Om te voorkomen dat de sterrenstelsels zich verspreiden, is extra zwaartekracht nodig. Dit is de reden waarom voor het eerst het idee van een onzichtbare substantie genaamd donkere materie werd voorgesteld. Maar niemand heeft het ding ooit gezien. En in het enorm succesvolle Standaardmodel van de deeltjesfysica zijn er geen deeltjes die donkere materie zouden kunnen zijn – het moet iets heel exotisch zijn.

Dit leidde tot het rivaliserende idee dat galactische afwijkingen werden veroorzaakt door een mislukking van de wetten van Newton. Het meest succesvolle idee staat bekend als de Milgrom-dynamica of Mond, voorgesteld door de Israëlische natuurkundige Mordehai Milgrom in 1982. Maar ons recente onderzoek laat zien dat deze theorie in de problemen zit.

Monds belangrijkste postulaat is dat de zwaartekracht zich anders begint te gedragen dan Newton had verwacht als deze erg zwak wordt, zoals aan de randen van sterrenstelsels. Mond is behoorlijk succesvol in het voorspellen van de rotatie van een sterrenstelsel zonder donkere materie, en heeft nog verschillende andere successen geboekt.

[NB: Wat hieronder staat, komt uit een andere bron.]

Lemma with_object_ok pending b' c buf op rest body heard now :
  valid_operation op -> text_of op = [] -> ring_wf buf -> recalls pending buf -> contents buf = bytes_of op ++ rest ->
  zlen (file_content c ++ pending) + zlen (bytes_of op) <= LOG_FILE_LIMIT_SIZE ->
  wp (body (mark_of op)) (bodied pending b' heard c) c ->
  wp (with_object (mark_size op) buf body now) (handled_as (zlen (bytes_of op)) heard b' rest pending buf c) c.
Proof.
  intros Hv Htext Hwf Hrec Hc Hlim Hbody. pose proof (zlen_mark op Hv) as Hm. pose proof (zlen_bytes op Hv) as Hz. rewrite Htext in Hz. change (zlen []) with 0 in Hz.
  assert (Hb : bytes_of op = object (code_of op) (mark_of op)) by (unfold bytes_of; by rewrite Htext, app_nil_r).
  assert (Hrd : _readable buf = sizeof (mark_size op) + zlen rest) by (rewrite <- zlen_contents, Hc, zlen_app, Hz by done; lia).
  pose proof (zlen_nonneg rest). pose proof (bytes_bounds op Hv) as Hbb. unfold with_object, readable_len. rewrite (proj2 (Z.ltb_ge _ _)) by lia.
  destruct (recalls_read pending (sizeof (mark_size op)) buf Hwf Hrec ltac:(lia)) as (buf' & E & Hwf' & Hc' & Hs' & Hrec').
  rewrite Hc, take_zlen in E, Hrec' by lia. rewrite Hc, drop_zlen in Hc' by lia.
  wp_run. eapply st_lift; [unfold read_mark; rewrite E, bind_ret, Hb; reflexivity |]. cbn [object tail]. wp_run.
  eapply st_mono; [exact Hbody | cbv beta]. intros l c' (-> & [(m & ls & Hst & Hn & Hl) HW] & Hf). wp_run.
  destruct (add_record_ok localtime gmtime openable fn i m ls pending (bytes_of op) (_storage c') now Hst) as (s' & Ea & Hfs & Hst').
  { fold (file_content c'). rewrite Hf, app_assoc, zlen_app. lia. }
  { lia. }
  replace (sizeof (mark_size op)) with (zlen (bytes_of op)) by lia.
  wp_eq (on_storage_ok _ c' _ _ Ea). split; [done |]. split; [done |]. split; [done |]. split; [done |]. split; [done |].
  split; [unfold file_content in *; cbn; by rewrite Hfs |]. exists (pending ++ bytes_of op). split; [by rewrite zlen_app |]. split; [done |].
  split; [by exists m, ls | by apply watched_storage].
Qed.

Maar veel ervan kunnen ook worden verklaard door donkere materie, waarbij de wetten van Newton behouden blijven.

Dus hoe stellen we Mond aan de definitieve test? Wij doen dit al vele jaren. De sleutel is dat Mond het gedrag van de zwaartekracht alleen verandert bij kleine versnellingen, en niet op een bepaalde afstand van het object. Je zult minder versnelling voelen aan de rand van een hemellichaam (planeet, ster of sterrenstelsel) dan wanneer je er dichtbij bent. Maar de hoeveelheid versnelling, en niet de afstand, voorspelt waar de zwaartekracht sterker zou moeten zijn.

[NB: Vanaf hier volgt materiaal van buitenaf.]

(* ===== verification/TcpAgent.v ===== *)
(** * TcpAgent: the agent of a TCP socket (Net/TcpMessageAgent.hpp, Net/src/TcpMassageAgent.cpp)

    [TcpMessageAgent] has a socket, a ring for what arrives and a ring for what is to be sent.
    [readv] and [writev] are the system's: each takes what it is given as an argument and returns
    its answer and the system after the call.  The theorem: between the user's buffers and the
    wire nothing is doubled or reordered, and only what [close] and [reset_socket] throw away with
    the rings is lost. *)

From S2P Require Import Prelude RingBuffer RingQueue RingVectors Monitors.
From S2P Require Errors.
From S2P Require Import StateMonad Channel.
Local Open Scope Z_scope.

Record TcpMessageAgent (W : Type) := mkTcp {
  _socket : Z; _input : ring; _output : ring; agent_event : Event; agent_error : Errors.error_mark; system : W }.
Arguments mkTcp {W}. Arguments _socket {W}. Arguments _input {W}. Arguments _output {W}. Arguments agent_event {W}. Arguments agent_error {W}. Arguments system {W}.

Section Agent.
Context {W : Type}.
Abbreviation state := (TcpMessageAgent W).
Abbreviation M := (ST state).
Implicit Types (a : state) (w : W).

(** [readv(fd, ...)] into so many bytes: what was read, or [None] for an error; [writev] of some
    bytes: how many were taken, or less than 0. *)
Context (readv : Z -> Z -> W -> option (list Z) * W) (writev : Z -> list Z -> W -> Z * W) (errno_of : W -> Z).

Definition set_socket fd a : state := mkTcp fd (_input a) (_output a) (agent_event a) (agent_error a) (system a).
Definition set_input r a : state := mkTcp (_socket a) r (_output a) (agent_event a) (agent_error a) (system a).
Definition set_output r a : state := mkTcp (_socket a) (_input a) r (agent_event a) (agent_error a) (system a).
Definition set_event e a : state := mkTcp (_socket a) (_input a) (_output a) e (agent_error a) (system a).
Definition set_error_of m a : state := mkTcp (_socket a) (_input a) (_output a) (agent_event a) m (system a).
Definition set_system w a : state := mkTcp (_socket a) (_input a) (_output a) (agent_event a) (agent_error a) w.

(** The constructor; the rings are [RingBuffer]s of the given sizes. *)
Definition tcp_agent_new (fd : Z) (input output : list Z) (w : W) : state :=
  mkTcp fd (ring_init input) (ring_init output) (mkEvent 0 0 0) Errors.no_error w.

Definition tcp_send_message : M Z :=
  output ← gets _output;
  if readable_len output =? 0 then mret 0 else
  array ← lift (readable_array output);
  chunks ← lift (array_get (_buffer output) array);
  a ← gets id;
  let '(written, w) := writev (_socket a) (concat chunks) (system a) in
  modify (set_system w);;
  if written <? 0 then mret (-1) else
  output ← lift (read_advance written output);
  modify (set_output output);;
  mret written.

Definition tcp_receive_message : M Z :=
  input ← gets _input;
  if writable_len input =? 0 then mret 0 else
  array ← lift (writable_array input);
  a ← gets id;
  let '(answer, w) := readv (_socket a) (array_size_of array) (system a) in
  modify (set_system w);;
  match answer with
  | None => mret (-1)
  | Some data =>
      let read := zlen data in
      buffer ← lift (array_put (_buffer input) array data);
      when (read =? 0) (modify (fun a => set_event (set_HangUp (agent_event a)) a));;
      input ← lift (write_advance read (mkRing buffer (_read input) (_write input) (_readable input)));
      modify (set_input input);;
      mret read
  end.

(** [Socket::close] closes the descriptor if there is one. *)
Definition tcp_close : M unit :=
  input ← gets _input;
  input ← lift (read_advance (readable_len input) input);
  modify (set_input input);;
  output ← gets _output;
  output ← lift (read_advance (readable_len output) output);
  modify (set_output output);;
  modify (fun a => if 0 <? _socket a then set_socket (-1) a else a).

Definition reset_socket (fd : Z) : M unit := tcp_close;; modify (set_socket fd).

Definition tcp_agent : MessageAgent state := {|
  receive_message := tcp_receive_message;
  send_message := tcp_send_message;
  close := tcp_close;
  agent_valid a := 0 <? _socket a;
  can_receive a := negb (writable_len (_input a) =? 0);
  can_send a := negb (readable_len (_output a) =? 0);
  socket_event := agent_event;
  set_socket_event := set_event;
  set_error_mark := set_error_of;
  errno a := errno_of (system a) |}.

(** The user's ends of the rings: [input().read] and [output().write]. *)
Definition user_read (n : Z) : M (list Z) :=
  input ← gets _input; '(data, input) ← lift (RingBuffer.read n input); modify (set_input input);; mret data.
Definition user_write (data : list Z) : M Z :=
  output ← gets _output; '(n, output) ← lift (RingBuffer.write data output); modify (set_output output);; mret n.

(** ** The two streams *)

Inductive tcp_call :=
  | Send
  | Receive
  | UserRead (n : Z)
  | UserWrite (data : list Z)
  | Close
  | Reset (fd : Z).

(** What became of bytes that left a ring: they reached the other end (the user, the wire), or
    were thrown away with the ring's contents. *)
Inductive fate := Passed (l : list Z) | Dropped (l : list Z).

Definition bytes_of (s : fate) : list Z := match s with Passed l | Dropped l => l end.
Definition passed_of (s : fate) : list Z := match s with Passed l => l | Dropped _ => [] end.
Definition dropped_of (s : fate) : list Z := match s with Passed _ => [] | Dropped l => l end.
Definition bytes (ss : list fate) : list Z := concat (map bytes_of ss).
Definition passed (ss : list fate) : list Z := concat (map passed_of ss).
Definition dropped (ss : list fate) : list Z := concat (map dropped_of ss).

(** What left the input ring, what the user put into the output ring and what left that. *)
Record trace := mkTrace { in_gone : list fate; gave : list Z; out_gone : list fate }.
Definition no_trace : trace := mkTrace [] [] [].
Definition then_ (t u : trace) : trace :=
  mkTrace (in_gone t ++ in_gone u) (gave t ++ gave u) (out_gone t ++ out_gone u).

Definition throws (c : tcp_call) : bool := match c with Close | Reset _ => true | _ => false end.

Definition exec (c : tcp_call) : M trace :=
  a ← gets id;
  match c with
  | Send => n ← tcp_send_message; mret (mkTrace [] [] [Passed (take (Z.to_nat n) (contents (_output a)))])
  | Receive => tcp_receive_message;; mret no_trace
  | UserRead n => data ← user_read n; mret (mkTrace [Passed data] [] [])
  | UserWrite data => n ← user_write data; mret (mkTrace [] (take (Z.to_nat n) data) [])
  | Close => tcp_close;; mret (mkTrace [Dropped (contents (_input a))] [] [Dropped (contents (_output a))])
  | Reset fd => reset_socket fd;; mret (mkTrace [Dropped (contents (_input a))] [] [Dropped (contents (_output a))])
  end.

Fixpoint run (cs : list tcp_call) : M trace :=
  match cs with
  | [] => mret no_trace
  | c :: cs => t ← exec c; u ← run cs; mret (then_ t u)
  end.

(** What the system delivered so far and what it took: the documented behaviour of the two calls. *)
Context (arrived wire : W -> list Z).
Context (readv_law : forall fd room w answer w', 0 <= room -> readv fd room w = (answer, w') ->
  wire w' = wire w /\ match answer with Some data => zlen data <= room /\ arrived w' = arrived w ++ data | None => arrived w' = arrived w end).
Context (writev_law : forall fd data w n w', writev fd data w = (n, w') ->
  arrived w' = arrived w /\ n <= zlen data /\ wire w' = wire w ++ take (Z.to_nat n) data).

(** The calls so far left the trace [t]. *)
Record streams (t : trace) a : Prop := {
  input_wf : ring_wf (_input a);
  output_wf : ring_wf (_output a);
  input_stream : arrived (system a) = bytes (in_gone t) ++ contents (_input a);
  output_stream : gave t = bytes (out_gone t) ++ contents (_output a);
  output_wire : passed (out_gone t) = wire (system a);
}.

Lemma bytes_app l l' : bytes (l ++ l') = bytes l ++ bytes l'.
Proof. unfold bytes. by rewrite map_app, concat_app. Qed.
Lemma passed_app l l' : passed (l ++ l') = passed l ++ passed l'.
Proof. unfold passed. by rewrite map_app, concat_app. Qed.
Lemma dropped_app l l' : dropped (l ++ l') = dropped l ++ dropped l'.
Proof. unfold dropped. by rewrite map_app, concat_app. Qed.

Lemma bytes_one x : bytes [x] = bytes_of x.
Proof. unfold bytes. cbn. apply app_nil_r. Qed.
Lemma passed_one x : passed [x] = passed_of x.
Proof. unfold passed. cbn. apply app_nil_r. Qed.

Lemma then_assoc t u v : then_ t (then_ u v) = then_ (then_ t u) v.
Proof. unfold then_. cbn. by rewrite !app_assoc. Qed.
Lemma then_nothing t : then_ t no_trace = t.
Proof. destruct t. unfold then_. cbn. by rewrite !app_nil_r. Qed.

Lemma concat_two {A} (x y : list A) : concat [x; y] = x ++ y.
Proof. cbn. by rewrite app_nil_r. Qed.

(** Both rings are well formed. *)
Definition tidy a : Prop := ring_wf (_input a) /\ ring_wf (_output a).

Lemma send_ok a : tidy a ->
  wp tcp_send_message (fun n a' => tidy a' /\ _socket a' = _socket a /\ agent_event a' = agent_event a /\ _input a' = _input a /\
    arrived (system a') = arrived (system a) /\ let sent := take (Z.to_nat n) (contents (_output a)) in
    wire (system a') = wire (system a) ++ sent /\ contents (_output a) = sent ++ contents (_output a')) a.
Proof.
  intros [Hi Ho]. unfold tcp_send_message. wp_run. destruct (readable_len (_output a) =? 0); [wp_run; split_and!; (done || by rewrite app_nil_r) |]. wp_run.
  destruct (drain_spec _ Ho) as (arr & x & y & E1 & E2 & E3). wp_lift E1. wp_lift E2. rewrite concat_two, E3. unfold id.
  destruct (writev (_socket a) (contents (_output a)) (system a)) as [n w] eqn:Ew. destruct (writev_law _ _ _ _ _ Ew) as (Ha & Hn & Hw). wp_run.
  destruct (Z.ltb_spec n 0); wp_run.
  - assert (Hz : Z.to_nat n = 0%nat) by lia. rewrite Hz, app_nil_r in Hw. split_and!; cbn; try done. by rewrite app_nil_r.
  - rewrite zlen_contents in Hn by done. destruct (read_advance_spec n (_output a) Ho) as (r & E & Hr & _ & _ & Hc); [lia |]. wp_lift E.
    split_and!; cbn; try done. by rewrite Hc, take_drop.
Qed.

Lemma receive_ok a : tidy a ->
  wp tcp_receive_message (fun n a' => tidy a' /\ _socket a' = _socket a /\ _output a' = _output a /\ wire (system a') = wire (system a) /\
    (agent_event a' = agent_event a \/ agent_event a' = Monitors.set_HangUp (agent_event a)) /\
    exists data, arrived (system a') = arrived (system a) ++ data /\ contents (_input a') = contents (_input a) ++ data) a.
Proof.
  assert (Hnothing : forall a, exists data, arrived (system a) = arrived (system a) ++ data /\ contents (_input a) = contents (_input a) ++ data)
    by (intros a'; exists []; by rewrite !app_nil_r).
  intros [Hi Ho]. unfold tcp_receive_message. wp_run. destruct (writable_len (_input a) =? 0); [wp_run; split_and!; by try left |]. wp_run.
  destruct (fill_spec (_input a) [] Hi) as (arr & _ & _ & E1 & Hsize & _); [wf_facts Hi; change (zlen (@nil Z)) with 0; lia |]. wp_lift E1. rewrite Hsize. unfold id.
  assert (Hroom : 0 <= writable_len (_input a)) by (wf_facts Hi; lia).
  destruct (readv (_socket a) (writable_len (_input a)) (system a)) as [answer w] eqn:Er. destruct (readv_law _ _ _ _ _ Hroom Er) as (Hw & Hd). wp_run.
  destruct answer as [data |]; [| wp_run; split_and!; cbn; try done; [by left | exists []; by rewrite !app_nil_r, Hd]].
  destruct Hd as [Hd Ha]. destruct (fill_spec (_input a) data Hi Hd) as (arr' & buf & r & E1' & _ & E2 & E3 & Hr & Hc & _).
  rewrite E1 in E1'. injection E1' as <-. wp_run. wp_lift E2. unfold when. destruct (zlen data =? 0); wp_run; wp_lift E3;
    (split_and!; cbn; try done; [by (left + right) | by exists data]).
Qed.

Lemma user_read_ok n a : tidy a -> 0 <= n -> wp (user_read n) (fun data a' => tidy a' /\ a' = set_input (_input a') a /\ data ++ contents (_input a') = contents (_input a)) a.
Proof.
  intros [Hi Ho] Hn. unfold user_read. wp_run. destruct (read_spec n (_input a) Hi Hn) as (r & E & Hr & Hd & _). wp_lift E.
  split_and!; [done | done |]. cbn. by rewrite Hd, take_drop.
Qed.

Lemma user_write_ok data a : tidy a -> wp (user_write data) (fun n a' => tidy a' /\ a' = set_output (_output a') a /\ contents (_output a') = contents (_output a) ++ take (Z.to_nat n) data) a.
Proof.
  intros [Hi Ho]. unfold user_write. wp_run. destruct (write_spec data (_output a) Ho) as (r & E & Hr & Hd & _). wp_lift E.
  split_and!; [done | done |]. cbn. rewrite Hd. f_equal.
  destruct (Z.le_ge_cases (zlen data) (writable_len (_output a))) as [Hle | Hge]; [| f_equal; lia]. unfold zlen in *. rewrite !take_ge by lia. done.
Qed.

Lemma drop_all_ok r : ring_wf r -> exists r', read_advance (readable_len r) r = Ret r' /\ ring_wf r' /\ contents r' = [].
Proof.
  intros Hr. pose proof (wf_readable r Hr). destruct (read_advance_spec (readable_len r) r Hr) as (r' & E & Hr' & _ & _ & Hc); [unfold readable_len; lia |].
  exists r'. split_and!; [done | done |]. rewrite Hc. apply drop_ge. pose proof (zlen_contents r Hr) as Hz. unfold zlen, readable_len in *. lia.
Qed.

Lemma tcp_close_ok a : tidy a -> wp tcp_close (fun _ a' => tidy a' /\ agent_event a' = agent_event a /\ system a' = system a /\ _socket a' <= 0 /\
  contents (_input a') = [] /\ contents (_output a') = []) a.
Proof.
  intros [Hi Ho]. unfold tcp_close. wp_run. destruct (drop_all_ok _ Hi) as (r & E & Hr & Hc). wp_lift E.
  destruct (drop_all_ok _ Ho) as (r' & E' & Hr' & Hc'). wp_lift E'. cbn. destruct (Z.ltb_spec 0 (_socket a)); (split; [done |]); split_and!; cbn; try done; lia.
Qed.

Dit betekent dat, hoewel de Mond-effecten doorgaans enkele duizenden lichtjaren verwijderd zijn van de Melkweg, de effecten, als we naar een individuele ster kijken, zeer significant zouden worden op een tiende van een lichtjaar. Dat is slechts een paar duizend keer groter dan een astronomische eenheid (AU) – de afstand tussen de aarde en de zon. Maar zwakkere Mond-effecten zouden ook op nog kleinere schaal merkbaar moeten zijn, zoals in de buitenste delen van ons zonnestelsel.

Dit brengt ons bij de Cassini-missie, die tussen 2004 en zijn laatste vurige val naar de planeet in 2017 in een baan rond Saturnus draaide. Saturnus draait in een baan om de zon met een snelheid van 10 AU. Vanwege de eigenaardigheid van Mond zou de zwaartekracht van de rest van onze Melkweg ervoor moeten zorgen dat de baan van Saturnus op subtiele manieren afwijkt van de Newtoniaanse verwachtingen.

Cassini draaide van 2004 tot 2017 rond Saturnus.
Toename / Cassini draaide van 2004 tot 2017 rond Saturnus.

Dit kan worden getest door radiopulsen tussen de aarde en Cassini te meten. Omdat Cassini in een baan om Saturnus draaide, hielp dit bij het meten van de afstand tussen de aarde en Saturnus en konden we de baan van Saturnus nauwkeurig volgen. Maar Cassini vond geen van de verwachte afwijkingen op Mondo. Newton werkt nog steeds goed voor Saturnus.